— Instructions to follow —
Beneath this instruction is a listing; print exactly the lines in it starting at the line that contains "self' = last_question self" and going through the line that contains "(Demo.world (Some (Some".

________________________________________

Lemma C1_followup_reuses_last_results_witness :
  let world := Demo.world (Some (Some "About 80 euros a night.")) None [] in
  let self := Demo2.two_cached in
  let question := "what about pricing?" in
  let r := run world
               (retrieve_aggregate_facts Demo.dumps question None self) 0 in
  let newline := String "010"%char EmptyString in
  let prompt :=
    ("Use the following context to answer the question." ++ newline
     ++ "Context:" ++ newline
     ++ "Horto flat" ++ newline
     ++ "Ribeira Charming Duplex" ++ newline ++ newline
     ++ "Question:" ++ newline ++ "what about pricing?")%string in
  truthy_list (last_results self) = true
  /\ _is_followup question = true
  /\ extract_filters question = Ok None
  /\ exists reply answer self',
       outcome_of r = Normal (answer, history self') self'
       /\ trace_of r
          = [EvChat "gpt-4o-mini"
                    ([mkTurn "user" "cheap places in Porto";
                      mkTurn "assistant" "Two listings match."]
                     ++ [mkTurn "user" prompt])
                    (3 # 10)%Q 800%Z reply]
       /\ calls OfEmbedding (trace_of r) = 0
       /\ calls OfVectorSearch (trace_of r) = 0
       /\ calls OfLookup (trace_of r) = 0
       /\ answer = match reply with
                   | Some (Some text) => text
                   | Some None => EmptyString
                   | None => "no context from vectors"
                   end
       /\ last_results self' = last_results self
       /\ last_question self' = last_question self
       /\ last_filters self' = last_filters self.
Proof.
  cbv zeta. split; [reflexivity|]. split; [reflexivity|].
  split; [reflexivity|].
  exact (C1_followup_reuses_last_results Demo.dumps nat
           (Demo.world (Some (Some "About 80 euros a night.")) None [])
           0 Demo2.two_cached "what about pricing?" None
           eq_refl eq_refl eq_refl).
Defined.
(** C8, as the code has it.  An error that escapes the [try] block of
    [executeSentinelReview] -- from the claim, the repo-URL lookup, the
    verifier or the bookkeeping -- is caught at the top level, which
    calls [setSentinelFailed] with the error's message: when that
    recording goes through, the row is in state 'sentinel_failed', the
    event carries the message, and the operation returns normally; when
    the recording itself fails at its first call, that failure reaches
    the caller and the row is left as it was.  An error of [mergePR] is
    caught one level further in and recorded with the reason 'Merge
    failed: ' followed by its message. *)
Theorem review_errors_are_recorded :
  (forall ticket w err w1,
      review_body ticket (id ticket) (review_start ticket w) = (Throw err, w1) ->
      (calm (faults w1) ->
       exists w2,
         executeSentinelReview ticket w = (Ret tt, w2)
         /\ tickets w2 = alter (sentinel_failed_row (now w1)) (id ticket) (tickets w1)
         /\ events w2
            = events w1 ++ [mkEvent (id ticket) "sentinel_failed" "reviewing"
                              "sentinel_failed" (Reason (message err))])
      /\ (forall e2 fs,
            faults w1 = Some e2 :: fs ->
            exists w2,
              executeSentinelReview ticket w = (Throw e2, w2)
              /\ tickets w2 = tickets w1
              /\ events w2 = events w1))
  /\ (forall tid prUrl branchName w0 mergeErr w1,
      mergePR tid prUrl branchName w0 = (Throw mergeErr, w1) ->
      calm (faults w1) ->
      exists w2,
        merge_or_fail tid prUrl branchName w0 = (Ret tt, w2)
        /\ tickets w2 = alter (sentinel_failed_row (now w1)) tid (tickets w1)
        /\ events w2
           = events w1 ++ [mkEvent tid "sentinel_failed" "reviewing" "sentinel_failed"
                             (Reason (Some ("Merge failed: "
                                            +:+ JS.interpolate (message mergeErr))))]).
Proof.
  split.
  - intros ticket w err w1 Hbody. split.
    + intros Hc. rewrite executeSentinelReview_unfold, Hbody.
      rewrite setSentinelFailed_calm by calm_tac.
      eexists. split; [reflexivity|]. split; reflexivity.
    + intros e2 fs Hf. rewrite executeSentinelReview_unfold, Hbody.
      unfold setSentinelFailed, update_ticket.
      erewrite bind_throw.
      2:{ erewrite bind_throw; [reflexivity|].
          apply external_fault. world_simpl. exact Hf. }
      eexists. split; [reflexivity|]. split; reflexivity.
  - intros tid prUrl branchName w0 mergeErr w1 Hm Hc.
    unfold merge_or_fail, try_catch. rewrite Hm.
    erewrite bind_ret by reflexivity.
    rewrite setSentinelFailed_calm by calm_tac.
    eexists. split; [reflexivity|]. split; reflexivity.
Qed.

(** When a ticket was in the table, the recording leaves it in state
    'sentinel_failed'. *)
Lemma recorded_state (tk : gmap string Ticket) tid nw t :
  tk !! tid = Some t ->
  state <$> alter (sentinel_failed_row nw) tid tk !! tid = Some "sentinel_failed".
Proof. intros H. now rewrite lookup_alter_eq, H. Qed.

End Review.

(** C8 as worded fails: the claim succeeds, the verifier call throws,
    and the UPDATE of the recording in the catch handler throws as well.
    The second error reaches the caller and the ticket stays in
    'reviewing'. *)
Lemma review_failure_can_propagate :
  let w := Sample.world Sample.ticket1 Sample.passed
             [None; None; None; Some Sample.verifier_down; Some Sample.database_down] in
  exists w',
    Engine.executeSentinelReview Sample.ticket1 w = (Throw Sample.database_down, w')
    /\ Engine.state <$> Engine.tickets w' !! "T1" = Some "reviewing"
    /\ Engine.ev_type <$> Engine.events w' = ["sentinel_started"].
Proof.
  intros w. eexists. split; [vm_compute; reflexivity|].
  split; vm_compute; reflexivity.
Qed.

(** C8 run on the same scenario with a database that stays up: the
    verifier's failure is recorded and the operation returns. *)
Lemma review_errors_are_recorded_witness :
  let w := Sample.world Sample.ticket1 Sample.passed
             [None; None; None; Some Sample.verifier_down] in
  exists w2,
    Engine.executeSentinelReview Sample.ticket1 w = (Ret tt, w2)
    /\ Engine.state <$> Engine.tickets w2 !! "T1" = Some "sentinel_failed"
    /\ last (Engine.events w2)
       = Some (Engine.mkEvent "T1" "sentinel_failed" "reviewing" "sentinel_failed"
                 (Engine.Reason (Some "verifier unreachable"))).
Proof.
  intros w.
  assert (Hb : exists w1,
             Engine.review_body Sample.ticket1 "T1" (Engine.review_start Sample.ticket1 w)
             = (Throw Sample.verifier_down, w1)
             /\ Engine.calm (Engine.faults w1)
             /\ Engine.state <$> Engine.tickets w1 !! "T1" = Some "reviewing").
  { eexists. split; [vm_compute; reflexivity|].
    split; [vm_compute; constructor | vm_compute; reflexivity]. }
  destruct Hb as (w1 & Hbody & Hcalm & Ht).
  destruct (proj1 review_errors_are_recorded Sample.ticket1 w Sample.verifier_down w1 Hbody)
    as [Hrec _].
  destruct Hrec as (w2 & Hrun & Htk & Hev); [exact Hcalm|].
  exists w2. split; [exact Hrun|]. rewrite Htk, Hev, last_snoc. split; [|reflexivity].
  destruct (Engine.tickets w1 !! "T1") as [t|] eqn:E; [|discriminate].
  now apply (recorded_state _ _ _ t).
Defined.

(** ** The scenarios of the specification, run on the model *)

(** Ticket T1 in review, verifier answers 'passed', merge command
    succeeds: the ticket ends merged, with one 'sentinel_started' and
    one 'merged' event in that order, and one merge command launched. *)
Example scenario_pass :
  let w := Sample.world Sample.ticket1 Sample.passed [] in
  exists w',
    Engine.executeSentinelReview Sample.ticket1 w = (Ret tt, w')
    /\ Engine.state <$> Engine.tickets w' !! "T1" = Some "merged"
    /\ Engine.merged_at <$> Engine.tickets w' !! "T1" = Some (Some 1000%Z)
    /\ Engine.ev_type <$> Engine.events w' = ["sentinel_started"; "merged"]
    /\ Engine.shell_calls w'
       = ["gh pr merge 42 --repo acme/widgets --squash --delete-branch"].
Proof.
  intros w. eexists. split; [vm_compute; reflexivity|].
  repeat split; vm_compute; reflexivity.
Qed.

(** The same ticket with a verifier that answers 'failed': the ticket
    ends in 'sentinel_failed', the reason is the serialized reply, and
    no merge command is launched. *)
Example scenario_fail :
  let verdict := Engine.mkVerifyResult "failed" (Some ["missing test"])
                   "{status:failed,feedback_for_agent:[missing test]}" in
  let w := Sample.world Sample.ticket1 verdict [] in
  exists w',
    Engine.executeSentinelReview Sample.ticket1 w = (Ret tt, w')
    /\ Engine.state <$> Engine.tickets w' !! "T1" = Some "sentinel_failed"
    /\ last (Engine.events w')
       = Some (Engine.mkEvent "T1" "sentinel_failed" "reviewing" "sentinel_failed"
                 (Engine.Reason (Some "{status:failed,feedback_for_agent:[missing test]}")))
    /\ Engine.shell_calls w' = [].
Proof.
  intros verdict w. eexists. split; [vm_compute; reflexivity|].
  repeat split; vm_compute; reflexivity.
Qed.

(** A merge command that fails for another reason: the inner handler
    records 'Merge failed: ' and the message. *)
Example scenario_merge_error :
  let w := Sample.world Sample.ticket1 Sample.passed
             [None; None; None; None; Some (Error "Command failed: gh pr merge")] in
  exists w',
    Engine.executeSentinelReview Sample.ticket1 w = (Ret tt, w')
    /\ Engine.state <$> Engine.tickets w' !! "T1" = Some "sentinel_failed"
    /\ last (Engine.events w')
       = Some (Engine.mkEvent "T1" "sentinel_failed" "reviewing" "sentinel_failed"
                 (Engine.Reason (Some "Merge failed: Command failed: gh pr merge"))).
Proof.
  intros w. eexists. split; [vm_compute; reflexivity|].
  repeat split; vm_compute; reflexivity.
Qed.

________________________________________

— Solution to this exercise —
       /\ last_question self' = last_question self
       /\ last_filters self' = last_filters self.
Proof.
  cbv zeta. split; [reflexivity|]. split; [reflexivity|].
  split; [reflexivity|].
  exact (C1_followup_reuses_last_results Demo.dumps nat
           (Demo.world (Some (Some "About 80 euros a night.")) None [])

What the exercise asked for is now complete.